Proving: Sickening the Well To Heal the Sick

“Never accept a drink from a urologist.”
Erma Bombeck’s Father

Hahnemann’s practice of testing substances on healthy people to determine their specific symptom pictures is called “proving.” Hahnemann proved around 100 substances during his career. His students and followers continued the process, and approximately two thousand substances have been proven in this fashion. Because homeopathic practitioners didn’t always know what to prove, all kinds of unlikely substances found their way into our Materia Medica books, the collection of information on remedy pictures. Some of the most unlikely are our most valuable remedies today. Homeopathic remedies come from plant, animal and mineral sources. Some of them are strong poisons, some are inert substances in their crude form. When properly prepared a (process that will be discussed in the next chapter), they lose their toxic potential and acquire the ability to heal.

An extreme example of an unlikely substance becoming a powerful homeopathic medicine is Pyrogenium. This substance is derived from raw meat that is left in the sun until it rots. If a healthy person ate this meat, he or she would develop severe symptoms: diarrhea, vomiting, fevers with foul smelling sweat, restlessness, body aches. In short, he or she would feel, well, rotten.

A patient who has not ingested rotten meat, but has these symptoms for some other reason, will be helped by Pyrogenium. Of course, a homeopathic practitioner would not recommend eating rotten meat. Pyrogenium is prepared in the standard homeopathic way, which is discussed in the next chapter.

We don’t often see patients with typhoid or other intestinal conditions that cause such symptoms. Nevertheless, while working for a local HMO a few years ago, I saw a fifty-year-old man who had developed a “cold” that just wouldn’t go away. He had constant fevers, foul smelling sweats, restlessness, terrible mouth odor and other symptoms associated with Pyrogenium. It had already been three weeks, and he was not getting better. I even gave him a strong antibiotic but, as I feared, it didn’t alleviate the symptoms. The man had influenza, a viral condition, so of course, antibiotics couldn’t help. I tried them only out of desperation. I considered admitting him to the hospital and ran some blood tests in preparation. In the meantime, I asked him to go to the store that sells homeopathic remedies and buy Pyrogenium 30c. I doubted it would help, but it couldn’t hurt! He was to take three granules every two hours and report to me in two days.

Two days passed and his blood test results came back. One look at them made me shiver. It seemed the virus had affected his red blood cells. They were hemolyzing (decomposing), and hemoglobin, the normal constituent of red blood cells, was spilling into the blood and trying to come through his kidneys to be eliminated in his urine. In the process, the hemoglobin had plugged the kidney’s delicate filtering mechanism and early signs of kidney shutdown were already apparent in the results. The patient was definitely headed for close monitoring in an intensive care unit.
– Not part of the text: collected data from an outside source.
Lemma destroy_plane_closes b plane h error d :
  handles b !! plane = Some h ->
  h ∉ take plane (handles b) ->
  exists ret k,
    (drmIoctl (DRM_IOCTL_GEM_CLOSE h) (dev_kernel d)).1.1 = ret /\
    destroy_plane b plane error d
    = Returned (if ret =? 0 then error else ret)
        (mk_device k
           (dev_ioctls d ++ [(DRM_IOCTL_GEM_CLOSE h, ret)])
           (dev_stderr d ++ close_failures [(DRM_IOCTL_GEM_CLOSE h, ret)])).
Proof.
  intros Hh Hnin. unfold gem_bo_destroy_plane.
  destruct (earlier_plane_spec b plane h plane 0 Hh eq_refl) as (j & Hj & Hjp).
  rewrite drop_0, bool_decide_eq_false_2 in Hjp by exact Hnin.
  rewrite (bind_Returned _ _ d j d) by (now rewrite Hj).
  rewrite Hjp. cbn [negb].
  rewrite (bind_Returned _ _ d h d) by (now rewrite Hh).
  unfold bind at 1, issue.
  destruct (drmIoctl (DRM_IOCTL_GEM_CLOSE h) (dev_kernel d)) as [[ret out] k].
  exists ret, k. split; [reflexivity|].
  unfold close_failures. cbn.
  destruct (ret =? 0); cbn.
  - unfold pure. now rewrite app_nil_r.
  - reflexivity.
Qed.

(** The outer loop: the requests are the first occurrences of the handles,
    whatever the kernel answers; [error] ends as the return value of the
    last request that failed. *)
Lemma destroy_planes_spec b count : forall plane error d,
  (plane + count <= length (handles b))%nat ->
  exists answered d',
    destroy_planes b count plane error d
    = Returned (default error (last (errors answered.*2))) d' /\
    dev_ioctls d' = dev_ioctls d ++ answered /\
    answered.*1 = DRM_IOCTL_GEM_CLOSE <$>
      first_occurrences (take plane (handles b))
        (take count (drop plane (handles b))) /\
    dev_stderr d' = dev_stderr d ++ close_failures answered.
Proof.
  induction count as [|count IH]; intros plane error d Hlen;
    cbn [gem_bo_destroy_planes].
  - exists [], d. rewrite take_0, !app_nil_r. done.
  - destruct (lookup_lt_is_Some_2 (handles b) plane ltac:(lia)) as [h Hh].
    rewrite (drop_S _ _ _ Hh). cbn [take first_occurrences].
    rewrite <- (take_S_r _ _ _ Hh).
    case_bool_decide as Hseen.
    + rewrite (bind_Returned _ _ d error d)
        by (eapply destroy_plane_skips; eassumption).
      apply IH. lia.
    + destruct (destroy_plane_closes b plane h error d Hh Hseen)
        as (ret & k & _ & Hstep).
      rewrite (bind_Returned _ _ _ _ _ Hstep).
      destruct (IH (S plane) (if ret =? 0 then error else ret)
                  (mk_device k
                     (dev_ioctls d ++ [(DRM_IOCTL_GEM_CLOSE h, ret)])
                     (dev_stderr d ++ close_failures [(DRM_IOCTL_GEM_CLOSE h, ret)])))
        as (answered & d' & Hrun & Hio & Hreq & Herr); [lia|].
      exists ((DRM_IOCTL_GEM_CLOSE h, ret) :: answered), d'.
      cbn [dev_ioctls dev_stderr] in Hio, Herr.
      rewrite Hrun, Hio, Herr, <- !app_assoc. cbn [fmap list_fmap app fst snd].
      split_and!.
      * f_equal. unfold errors.
        destruct (Z.eqb_spec ret 0) as [->|Hne].
        -- rewrite filter_cons_False by (intros Hn; now apply Hn).
           reflexivity.
        -- rewrite filter_cons_True by exact Hne. rewrite last_cons.
           now destruct (last _).
      * reflexivity.
      * f_equal. exact Hreq.
      * f_equal. unfold close_failures. cbn.
        now destruct (ret =? 0).
Qed.
Lemma split_from_pad_right (s post : string) :
  all_space post = true ->
  forall word, Py.split_from word (s ++ post) = Py.split_from word s.
Proof.
  intros H. induction s as [|c s IH]; intros word; simpl.
  - now apply split_from_all_space.
  - destruct (Py.isspace c); now rewrite IH.
Qed.

Lemma split_pad_left (pre s : string) :
  all_space pre = true -> Py.split (pre ++ s) = Py.split s.
Proof.
  unfold all_space, Py.split. induction pre as [|c pre IH]; simpl; intros H;
    [reflexivity|].
  apply andb_true_iff in H as [Hc Hp]. rewrite Hc. simpl. now apply IH.
Qed.

Lemma split_pad (pre s post : string) :
  all_space pre = true -> all_space post = true ->
  Py.split (pre ++ s ++ post) = Py.split s.
Proof.
  intros Hpre Hpost. rewrite (split_pad_left _ _ Hpre).
  apply (split_from_pad_right s post Hpost "").
Qed.

Lemma remove_append (a b : string) :
  Py.remove_char " " (a ++ b) = Py.remove_char " " a ++ Py.remove_char " " b.
Proof.
  induction a as [|c a IH]; simpl; [reflexivity|].
  destruct (Ascii.eqb c " "); simpl; now rewrite IH.
Qed.

Lemma remove_only_blanks (s : string) :
  only_blanks s = true -> Py.remove_char " " s = "".
Proof.
  unfold only_blanks. induction s as [|c s IH]; simpl; [reflexivity|].
  intros H. apply andb_true_iff in H as [Hc Hs]. now rewrite Hc, IH.
Qed.

Lemma split_all_space (s : string) : all_space s = true -> Py.split s = [].
Proof. intros H. apply (split_from_all_space s H ""). Qed.

Lemma take_take (n : nat) (s : string) : Py.take n (Py.take n s) = Py.take n s.
Proof.
  revert s. induction n as [|n IH]; intros [|c s]; simpl; auto.
  now rewrite IH.
Qed.

Lemma take_word (n : nat) (w : string) : is_word w -> is_word (Py.take (S n) w).
Proof.
  intros [Hne Hns]. split.
  - destruct w; [congruence | discriminate].
  - now apply no_space_take.
Qed.

End AbbreviationFacts.
(** Truth value of the argument in [if self.user_profile:]. *)
Definition user_profile_truthy (p : user_profile_t) : bool :=
  match p with
  | UP_None => false
  | UP_UserProfile _ => true
  | UP_dict items => negb (bool_decide (items = []))
  | UP_str s => negb (bool_decide (s = ""))
  end.

(** Truth value of [self.memory], an [Optional[bool]]. *)
Definition memory_truthy (m : option bool) : bool := default false m.

(** What the code calls into and does not define: the splitter, the
    vector store, the chains, [json.dumps], and the prompt constants of
    [_prompt.py].  [from_documents] is given the collections of the
    process and returns, with its outcome, the collections it leaves:
    what it builds is not a function of its arguments alone.
    [add_documents] returns its outcome together with the index it
    leaves behind. *)
Record Collaborators : Type := {
  split_documents : TextSplitter → list Document → list Document;
  Chroma_open : string → Embeddings → string → outcome Chroma;
  Chroma_from_documents :
    Backend → list Document → Embeddings → string → outcome Chroma * Backend;
  Chroma_afrom_documents :
    Backend → list Document → Embeddings → string → outcome Chroma * Backend;
  Chroma_add_documents : Chroma → list Document → outcome unit * Chroma;
  Chroma_aadd_documents : Chroma → list Document → outcome unit * Chroma;
  json_dumps : list (string * string) → string;
  context_prompt : ChatPromptTemplate;
  user_profile_prompt_format_messages : string → ChatPromptTemplate;
  history_prompt : ChatPromptTemplate;
  contextualize_question_prompt : ChatPromptTemplate;
  question_prompt : ChatPromptTemplate;
  (** [retriever(k) | prompt | llm | StrOutputParser()] on an input. *)
  rag_invoke : Chroma → Z → ChatPromptTemplate → ChatLiteLLM → string → outcome string;
  rag_ainvoke : Chroma → Z → ChatPromptTemplate → ChatLiteLLM → string → outcome string;
  (** The retrieval chain over a history-aware retriever: the index and
      [k], the contextualizing prompt, the answering prompt, the model,
      the chat history and the input; the result is the ["answer"]. *)
  history_invoke : Chroma → Z → ChatPromptTemplate → ChatPromptTemplate →
                   ChatLiteLLM → list Memory.BaseMessage → string → outcome string;
  history_ainvoke : Chroma → Z → ChatPromptTemplate → ChatPromptTemplate →
                    ChatLiteLLM → list Memory.BaseMessage → string → outcome string;
}.

(** Attributes held by the class object [CloneLLM] that the code
    assigns: [__is_fitted] and [db].  The class attributes [_splitter]
    and [_session_id] are [None] and never assigned on the class. *)
Record ClassAttrs : Type := {
  cls_is_fitted : bool;
  cls_db : option Chroma;
}.

Definition class_defaults : ClassAttrs :=
  {| cls_is_fitted := false; cls_db := None |}.

(** An instance.  The first six fields are set by [__init__]; the rest
    are the instance's own entries for attributes that also exist on
    the class ([None]: no entry of its own) and [_llm]. *)
Record CloneLLM : Type := {
  model : string;
  api_key : option string;
  embedding : Embeddings;
  documents : option (list pyobj);
  user_profile : user_profile_t;
  memory : option bool;
  own_llm : option ChatLiteLLM;
  own_splitter : option TextSplitter;
  own_session_id : option string;
  own_db : option Chroma;
  own_is_fitted : option bool;
}.

(** What a method runs in: the class, the receiver, the module state
    of [memory.py], and the collections of the vector store. *)
Record State : Type := {
  cls : ClassAttrs;
  self : CloneLLM;
  mem : Memory.state;
  chroma : Backend;
}.

(** What a constructor runs in. *)
Record World : Type := {
  w_cls : ClassAttrs;
  w_mem : Memory.state;
  w_chroma : Backend;
}.

Definition world_of (s : State) : World :=
  {| w_cls := cls s; w_mem := mem s; w_chroma := chroma s |}.
Definition enter (i : CloneLLM) (w : World) : State :=
  {| cls := w_cls w; self := i; mem := w_mem w; chroma := w_chroma w |}.

(** Attribute reads. *)
Definition is_fitted (s : State) : bool :=
  default (cls_is_fitted (cls s)) (own_is_fitted (self s)).
Definition db (s : State) : option Chroma :=
  match own_db (self s) with Some d => Some d | None => cls_db (cls s) end.
Definition _splitter (s : State) : option TextSplitter := own_splitter (self s).
Definition _session_id (s : State) : option string := own_session_id (self s).

(** Attribute writes on [self]. *)
Definition set_self (f : CloneLLM → CloneLLM) : M State unit :=
  modify_state (fun s =>
    {| cls := cls s; self := f (self s); mem := mem s; chroma := chroma s |}).
(** Turn the outcomes of the tests met on the way into equations. *)
Ltac tests :=
  repeat match goal with
         | H : negb _ = true |- _ => apply negb_true_iff in H
         | H : negb _ = false |- _ => apply negb_false_iff in H
         | H : (_ || _) = true |- _ => apply orb_true_iff in H
         | H : (_ || _) = false |- _ => apply orb_false_iff in H; destruct H
         | H : (_ =? _) = true |- _ => apply Z.eqb_eq in H
         | H : (_ =? _) = false |- _ => apply Z.eqb_neq in H
         end.

(** ** apr_ldap_ssl_init *)

(** X1: with a NULL [cert_auth_file] no certificate reaches the toolkit,
    whatever the build: none of the native calls is
    [ldapssl_add_trusted_cert], [ldap_set_option] of a file or
    [ldapssl_client_init] with a database; and the certificate type is not
    looked at: two calls that differ only in [cert_file_type] do the same
    native calls and give the same status, result and toolkit state. *)
Theorem ssl_init_null_file_loads_nothing {S : Type} (tk : toolkit S) (k : constants)
        (b : build) (ty ty' : Z) (s : S) :
  existsb loads_certificate (calls (apr_ldap_ssl_init tk k b None ty s)) = false
  /\ apr_ldap_ssl_init tk k b None ty s = apr_ldap_ssl_init tk k b None ty' s.
Proof.
  split; [|reflexivity].
  run. explore; reflexivity.
Qed.

(** X2: in every build, whenever the [rc] of the result is not -1, [msg] is
    the toolkit's decoding of that [rc]; and in a build of one variant a [msg]
    that is set is always the decoding of the [rc] it comes with. *)
Theorem ssl_init_msg_decodes_rc {S : Type} (tk : toolkit S) (k : constants)
        (v : ToolkitVariant) (b : build) (file : option string) (ty : Z) (s : S) :
  let r := snd (value (apr_ldap_ssl_init tk k b file ty s)) in
  (rc r <> -1 -> msg r = Some (ldap_err2string tk (rc r)))
  /\ (sdk_selected v b = true ->
      forall m, msg r = Some m -> m = ldap_err2string tk (rc r)).
Proof.
  intros r. split.
  - subst r. unfold apr_ldap_ssl_init, Eff.bind.
    destruct (ssl_init_blocks tk k b file ty s) as [[r0 s1] c1].
    cbv [ssl_init_finish Eff.bind Eff.pure_call Eff.ret value fst snd].
    destruct (rc r0 =? -1) eqn:E; cbn.
    + apply Z.eqb_eq in E. destruct (negb (LDAP_SUCCESS k =? rc r0)); cbn; congruence.
    + destruct (negb (LDAP_SUCCESS k =? rc r0)); cbn; reflexivity.
  - intros Hb. subst r.
    destruct v; read_build Hb; run; explore; intros m Hm;
      try discriminate; try (injection Hm as <-; reflexivity).
Qed.

Lemma ssl_init_msg_decodes_rc_witness :
  let tk := Double.sdk Double.add_fails in
  let b := full_build NovellStyle true false in
  let r := snd (value (apr_ldap_ssl_init tk Double.consts b (Some "/ca.pem") 2
                         Double.fresh)) in
  rc r <> -1
  /\ sdk_selected NovellStyle b = true
  /\ msg r = Some (ldap_err2string tk (rc r))
  /\ msg r = Some "Error".
Proof.
  intros tk b r.
  assert (H1 : rc r <> -1) by (cbn; lia).
  assert (H2 : sdk_selected NovellStyle b = true) by reflexivity.
  destruct (ssl_init_msg_decodes_rc tk Double.consts NovellStyle b (Some "/ca.pem") 2
              Double.fresh) as [Hd _].
  exact (conj H1 (conj H2 (conj (Hd H1) eq_refl))).
Defined.

(** X3: in a build of one variant a result whose [rc] is [LDAP_SUCCESS]
    (the call returned [APR_SUCCESS]) has no [reason]: a reason is only ever
    set together with a failure.  [LDAP_SUCCESS] is not the sentinel -1. *)
Theorem ssl_init_success_has_no_reason {S : Type} (tk : toolkit S) (k : constants)
        (v : ToolkitVariant) (b : build) (file : option string) (ty : Z) (s : S) :
  sdk_selected v b = true ->
  LDAP_SUCCESS k <> -1 ->
  let o := apr_ldap_ssl_init tk k b file ty s in
  rc (snd (value o)) = LDAP_SUCCESS k ->
  fst (value o) = APR_SUCCESS k /\ reason (snd (value o)) = None.
Proof.
  intros Hb Hl o. subst o.
  destruct v; read_build Hb; run; explore; intros Hrc; tests;
    try congruence; auto.
Qed.

Lemma ssl_init_success_has_no_reason_witness :
  let tk := Double.sdk Double.all_ok in
  let k := Double.consts in
  let b := full_build NovellStyle true false in
  let o := apr_ldap_ssl_init tk k b (Some "/ca.pem") 1 Double.fresh in
  sdk_selected NovellStyle b = true
  /\ LDAP_SUCCESS k <> -1
  /\ rc (snd (value o)) = LDAP_SUCCESS k
  /\ fst (value o) = APR_SUCCESS k
  /\ reason (snd (value o)) = None.
Proof.
  intros tk k b o.
  assert (H1 : sdk_selected NovellStyle b = true) by reflexivity.
  assert (H2 : LDAP_SUCCESS k <> -1) by (cbn; lia).
  assert (H3 : rc (snd (value o)) = LDAP_SUCCESS k) by reflexivity.
  exact (conj H1 (conj H2 (conj H3
           (ssl_init_success_has_no_reason tk k NovellStyle b (Some "/ca.pem") 1
              Double.fresh H1 H2 H3)))).
Defined.

(** X4: a certificate file given to a toolkit that cannot take one (a build
    without SSL, the Sun toolkit, an unrecognised toolkit) is refused
    without any native call, not even the decoding of [rc]: the toolkit
    state is untouched, [rc] is -1, [msg] is NULL and [reason] is set. *)
Theorem ssl_init_unsupported_makes_no_call {S : Type} (tk : toolkit S)
        (k : constants) (b : build) (path : string) (ty : Z) (s : S) :
  APR_HAS_LDAP_SSL b = false \/ sdk_selected SolarisStyle b = true
    \/ sdk_selected Unrecognized b = true ->
  let o := apr_ldap_ssl_init tk k b (Some path) ty s in
  calls o = [] /\ state o = s
  /\ rc (snd (value o)) = -1
  /\ msg (snd (value o)) = None
  /\ reason (snd (value o)) <> None.
Proof.
  intros Hb o. subst o. destruct Hb as [Hb|[Hb|Hb]].
  - destruct b; cbn in Hb; subst. run. explore; repeat split; discriminate.
  - read_build Hb. run. explore; repeat split; discriminate.
  - read_build Hb. run. explore; repeat split; discriminate.
Qed.

Lemma ssl_init_unsupported_makes_no_call_witness :
  let b := full_build OpenLDAPStyle false false in
  let o := apr_ldap_ssl_init (Double.sdk Double.all_ok) Double.consts b
             (Some "/ca.pem") 2 Double.fresh in
  APR_HAS_LDAP_SSL b = false
  /\ calls o = [] /\ state o = Double.fresh
  /\ rc (snd (value o)) = -1
  /\ msg (snd (value o)) = None
  /\ reason (snd (value o)) <> None.
Proof.
  intros b o.
  assert (H : APR_HAS_LDAP_SSL b = false) by reflexivity.
  exact (conj H (ssl_init_unsupported_makes_no_call (Double.sdk Double.all_ok)
                   Double.consts b "/ca.pem" 2 Double.fresh (or_introl H))).
Defined.
(** C8. Filtering an already filtered list for the same application returns
    it unchanged. *)
Theorem models_idempotent
  (lower_other : string -> nat -> string)
  (appId : string) (allModels : list ModelStatsItem.t) :
  models lower_other appId (models lower_other appId allModels)
  = models lower_other appId allModels.
Proof.
  unfold models. induction allModels as [|m l IH]; simpl.
  - reflexivity.
  - destruct (keep_model lower_other appId m) eqn:E; simpl.
    + now rewrite E, IH.
    + exact IH.
Qed.

(** ** Binary64 addition *)

Lemma float_add_comm (x y : float) : (x + y)%float = (y + x)%float.
Proof.
  apply Prim2SF_inj. rewrite !add_spec.
  destruct (Prim2SF x) as [sx|sx| |sx mx ex], (Prim2SF y) as [sy|sy| |sy my ey];
    try reflexivity; try (destruct sx, sy; reflexivity).
  unfold SF64add, SFadd. now rewrite Z.min_comm, Z.add_comm.
Qed.

Lemma Prim2SF_zero : Prim2SF 0%float = S754_zero false.
Proof. reflexivity. Qed.

(** Adding to zero gives the number back, positive zero for either zero. *)
Lemma float_zero_add (x : float) :
  Prim2SF (0 + x)%float =
  match Prim2SF x with
  | S754_zero _ => S754_zero false
  | sx => sx
  end.
Proof.
  rewrite add_spec, Prim2SF_zero.
  destruct (Prim2SF x) as [s|s| |s m e]; try reflexivity; now destruct s.
Qed.

Lemma same_number_zero_add (x : float) : same_number (0 + x)%float x = true.
Proof.
  unfold same_number. rewrite eqb_spec, float_zero_add.
  destruct (Prim2SF x) as [s|s| |s m e] eqn:E.
  - reflexivity.
  - now destruct s.
  - assert (x = nan) as -> by (apply Prim2SF_inj; rewrite E; reflexivity).
    reflexivity.
  - unfold SFeqb, SFcompare. rewrite Z.compare_refl, Pos.compare_cont_refl.
    now destruct s.
Qed.

(** Two additions from zero commute. *)
Lemma float_sum2_comm (x y : float) : (0 + x + y)%float = (0 + y + x)%float.
Proof.
  apply Prim2SF_inj. rewrite (add_spec (0 + x)), (add_spec (0 + y)), !float_zero_add.
  destruct (Prim2SF x) as [sx|sx| |sx mx ex], (Prim2SF y) as [sy|sy| |sy my ey];
    try reflexivity; try (destruct sx, sy; reflexivity).
  unfold SF64add, SFadd. now rewrite Z.min_comm, Z.add_comm.
Qed.

(** ** Binary64 arithmetic on integers below 2^53 *)

Lemma shl_succ v k : shl v (S k) = xO (shl v k).
Proof. reflexivity. Qed.

Lemma shl_add v j k : shl (shl v j) k = shl v (j + k).
Proof. unfold shl. rewrite Nat.add_comm. symmetry. apply Nat.iter_add. Qed.

Lemma Pos_iter_xO v p : Pos.iter xO v p = shl v (Pos.to_nat p).
Proof. unfold shl. apply Pos2Nat.inj_iter. Qed.

Lemma shl_plus a b k : (shl a k + shl b k)%positive = shl (a + b) k.
Proof. induction k as [|k IH]; [reflexivity |]. rewrite !shl_succ, <- IH. reflexivity. Qed.

Lemma width_shl v k : width (shl v k) = (width v + k)%nat.
Proof.
  unfold width. induction k as [|k IH]; [simpl; lia |].
  change (shl v (S k)) with (xO (shl v k)).
  change (digits2_pos (xO (shl v k))) with (Pos.succ (digits2_pos (shl v k))).
  rewrite Pos2Nat.inj_succ. lia.
Qed.

Lemma width_pos v : (1 <= width v)%nat.
Proof. unfold width. lia. Qed.

Lemma width_lower v : (2 ^ (Z.of_nat (width v) - 1) <= Z.pos v)%Z.
Proof.
  unfold width. induction v as [v IH|v IH|]; simpl digits2_pos.
  - rewrite Pos2Nat.inj_succ, Nat2Z.inj_succ.
    replace (Z.succ (Z.of_nat (Pos.to_nat (digits2_pos v))) - 1)%Z
      with (Z.succ (Z.of_nat (Pos.to_nat (digits2_pos v)) - 1))%Z by lia.
    rewrite Z.pow_succ_r by lia. lia.
  - rewrite Pos2Nat.inj_succ, Nat2Z.inj_succ.
    replace (Z.succ (Z.of_nat (Pos.to_nat (digits2_pos v))) - 1)%Z
      with (Z.succ (Z.of_nat (Pos.to_nat (digits2_pos v)) - 1))%Z by lia.
    rewrite Z.pow_succ_r by lia. lia.
  - simpl. lia.
Qed.

Lemma width_safe v : (Z.pos v < 2 ^ 53)%Z -> (width v <= 53)%nat.
Proof.
  intros H. destruct (Nat.le_gt_cases (width v) 53) as [Hle | Hgt]; [exact Hle |].
  pose proof (width_lower v) as Hl.
  assert (2 ^ 53 <= 2 ^ (Z.of_nat (width v) - 1))%Z by (apply Z.pow_le_mono_r; lia).
  lia.
Qed.

Lemma iter_pos_nat {A : Type} (f : A -> A) (p : positive) (x : A) :
  iter_pos f p x = Nat.iter (Pos.to_nat p) f x.
Proof.
  revert x. induction p as [p IH|p IH|]; intros x; simpl iter_pos.
  - rewrite !IH, Pos2Nat.inj_xI, <- Nat.iter_add.
    replace (S (2 * Pos.to_nat p)) with (S (Pos.to_nat p + Pos.to_nat p)) by lia.
    now rewrite Nat.iter_succ_r.
  - rewrite !IH, Pos2Nat.inj_xO, <- Nat.iter_add. f_equal. lia.
  - reflexivity.
Qed.

Lemma shr_1_iter w q :
  Nat.iter q shr_1 {| shr_m := Z.pos (shl w q); shr_r := false; shr_s := false |}
  = {| shr_m := Z.pos w; shr_r := false; shr_s := false |}.
Proof.
  induction q as [|q IH]; [reflexivity |].
  rewrite Nat.iter_succ_r, shl_succ. exact IH.
Qed.

Lemma Zdigits_width v : Z.pos (digits2_pos v) = Z.of_nat (width v).
Proof. unfold width. lia. Qed.

Lemma shr_fexp_exact w q e :
  width w = 53%nat -> (-1074 <= e + Z.of_nat q)%Z ->
  shr_fexp prec emax (Z.pos (shl w q)) e loc_Exact
  = ({| shr_m := Z.pos w; shr_r := false; shr_s := false |}, (e + Z.of_nat q)%Z).
Proof.
  intros Hw He. unfold shr_fexp.
  assert (fexp prec emax (Zdigits2 (Z.pos (shl w q)) + e) - e = Z.of_nat q)%Z as ->.
  { unfold fexp, SpecFloat.emin, Zdigits2. rewrite Zdigits_width, width_shl, Hw.
    change prec with 53%Z. change emax with 1024%Z. lia. }
  unfold shr. simpl shr_record_of_loc.
  destruct q as [|q].
  - simpl. now rewrite Z.add_0_r.
  - change (Z.of_nat (S q)) with (Z.pos (Pos.of_succ_nat q)). cbv iota beta.
    rewrite (iter_pos_nat shr_1), SuccNat2Pos.id_succ, shr_1_iter. reflexivity.
Qed.

Lemma binary_round_aux_exact w q e :
  width w = 53%nat -> (-1074 <= e + Z.of_nat q <= 971)%Z ->
  binary_round_aux prec emax false (Z.pos (shl w q)) e loc_Exact
  = S754_finite false w (e + Z.of_nat q).
Proof.
  intros Hw He. unfold binary_round_aux.
  rewrite (shr_fexp_exact w q e Hw) by lia.
  cbn [shr_m shr_r shr_s loc_of_shr_record round_nearest_even].
  change (Z.pos w) with (Z.pos (shl w 0)) at 1.
  rewrite (shr_fexp_exact w 0 (e + Z.of_nat q) Hw) by (simpl; lia).
  cbn [shr_m Z.of_nat]. rewrite Z.add_0_r.
  assert ((e + Z.of_nat q <=? emax - prec)%Z = true) as ->; [|reflexivity].
  change prec with 53%Z. change emax with 1024%Z. apply Z.leb_le. lia.
Qed.

Lemma shl_align_canon v kv K :
  (kv <= K)%nat ->
  shl_align (shl v kv) (- Z.of_nat kv) (- Z.of_nat K) = (shl v K, (- Z.of_nat K)%Z).
Proof.
  intros H. unfold shl_align.
  destruct (- Z.of_nat K - - Z.of_nat kv)%Z as [|d|d] eqn:E.
  - assert (kv = K) by lia. now subst.
  - lia.
  - rewrite Pos_iter_xO, shl_add. f_equal. f_equal. lia.
Qed.

Lemma binary_round_exact v k :
  (width v <= 53)%nat ->
  binary_round prec emax false (shl v k) (- Z.of_nat k) = canon v.
Proof.
  intros Hv. pose proof (width_pos v) as Hp. unfold binary_round, canon.
  set (K := (53 - width v)%nat).
  assert (fexp prec emax (Z.pos (digits2_pos (shl v k)) + - Z.of_nat k) = - Z.of_nat K)%Z as ->.
  { unfold fexp, SpecFloat.emin. rewrite Zdigits_width, width_shl.
    change prec with 53%Z. change emax with 1024%Z. lia. }
  assert (width (shl v K) = 53%nat) as HwK by (rewrite width_shl; lia).
  destruct (Nat.le_gt_cases k K) as [Hle | Hgt].
  - rewrite (shl_align_canon v k K Hle).
    change (shl v K) with (shl (shl v K) 0) at 1.
    rewrite (binary_round_aux_exact (shl v K) 0 _ HwK) by (simpl; lia).
    simpl Z.of_nat. now rewrite Z.add_0_r.
  - assert (shl_align (shl v k) (- Z.of_nat k) (- Z.of_nat K) = (shl v k, (- Z.of_nat k)%Z)) as ->.
    { unfold shl_align. destruct (- Z.of_nat K - - Z.of_nat k)%Z eqn:E; try reflexivity. lia. }
    replace (shl v k) with (shl (shl v K) (k - K)) by (rewrite shl_add; f_equal; lia).
    rewrite (binary_round_aux_exact (shl v K) (k - K) _ HwK) by lia.
    f_equal. lia.
Qed.

Lemma to_Z_of_Z n : (0 <= n < 2 ^ 53)%Z -> Uint63Axioms.to_Z (Uint63Axioms.of_Z n) = n.
Proof.
  intros H. rewrite Uint63.of_Z_spec. apply Z.mod_small.
  change Uint63.wB with (2 ^ 63)%Z.
  assert (2 ^ 53 < 2 ^ 63)%Z by (apply Z.pow_lt_mono_r; lia). lia.
Qed.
He would have to get vigorous intravenous hydration and could end up on dialysis.

A few hours after I read the results, the patient came in. Before I could say anything he told me, “Doc, I feel thirty percent better.” He looked a little better too. I didn’t know what to say. He wasn’t supposed to be improving; he should have felt worse and possibly stopped producing urine. He defied the rules, so I decided to defy mine and wait a bit longer. After all, I was treating a patient, not a statistic on some report. Still, I drew blood for more tests.

Another two days passed, and the latest blood test results showed a slight improvement. The patient came in and said, “Doc, it’s working. I’m seventy percent better now.” He continued his steady improvement and the blood abnormalities resolved as well. He was completely well in a couple of weeks.

A week later he came back for an urgent visit for an acute gout attack in one of his joints. This development made me even happier. He’d had these gout attacks previously and a temporary return of old symptoms in the face of overall improvement is the best sign we can see (a phenomenon I’ll explain in the Payment chapter).

I advised him to take a pain reliever for pain and eventually, the gout attack resolved on its own. I saw him a few months later when he invited me to a car demolition derby where he was one of the drivers. Needless to say, at this time he was completely well. This case illustrates a classic response to a well-chosen homeopathic remedy. We don’t always see such textbook cases, but they are by no means uncommon.